All lines in the data below carrying the string "white" are to be located and copied.

**Saved data entries**
%%

(** [strings.Join(elems, sep)] *)
Fixpoint Join (elems : list string) (sep : string) : string :=
  match elems with
  | [] => ""
  | [a] => a
  | a :: rest => a +:+ sep +:+ Join rest sep
  end.

(** [strings.Split(s, sep)] for a non-empty separator.  [skip] counts
    the bytes of a separator that has matched and is being dropped;
    the result is the piece under construction and the pieces after it. *)
Fixpoint splitFrom (sep : string) (skip : nat) (s : string) : string * list string :=
  match s with
  | EmptyString => ("", [])
  | String c s' =>
      match skip with
      | S k => splitFrom sep k s'
      | O =>
          if String.prefix sep s
          then let '(h, t) := splitFrom sep (String.length sep - 1) s' in ("", h :: t)
          else let '(h, t) := splitFrom sep 0 s' in (String c h, t)
      end
  end.

Definition Split (s sep : string) : list string :=
  let '(h, t) := splitFrom sep 0 s in h :: t.

(** [strings.Replace(s, old, new, n)] for a non-empty [old]; a negative
    [n] lifts the limit on the number of replacements. *)
Fixpoint replaceFrom (old new : string) (skip : nat) (limit : option nat) (s : string) : string :=
  match s with
  | EmptyString => ""
  | String c s' =>
      match skip with
      | S k => replaceFrom old new k limit s'
      | O =>
          match limit with
          | Some O => s
          | _ =>
              if String.prefix old s
              then new +:+ replaceFrom old new (String.length old - 1) (pred <$> limit) s'
              else String c (replaceFrom old new 0 limit s')
          end
      end
  end.

Definition Replace (s old new : string) (n : Z) : string :=
  replaceFrom old new 0 (if n <? 0 then None else Some (Z.to_nat n)) s.

(** The ASCII white space of [unicode.IsSpace]: tab, line feed,
    vertical tab, form feed, carriage return, space. *)
Definition isSpace (c : ascii) : bool :=
  let n := N_of_ascii c in
  ((9 <=? n) && (n <=? 13) || (n =? 32))%N.

(** [strings.Fields(s)]: the maximal runs of bytes that are not white
    space.  The auxiliary function returns the run that starts at the
    head of [s] (empty when [s] starts with white space) and the runs
    after it. *)
Fixpoint fieldsFrom (s : string) : string * list string :=
  match s with
  | EmptyString => ("", [])
  | String c s' =>
      let '(h, t) := fieldsFrom s' in
      if isSpace c
      then ("", if String.eqb h "" then t else h :: t)
      else (String c h, t)
  end.

Definition Fields (s : string) : list string :=
  let '(h, t) := fieldsFrom s in
  if String.eqb h "" then t else h :: t.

%%

**Answer space**
(** The ASCII white space of [unicode.IsSpace]: tab, line feed,
(** [strings.Fields(s)]: the maximal runs of bytes that are not white
    head of [s] (empty when [s] starts with white space) and the runs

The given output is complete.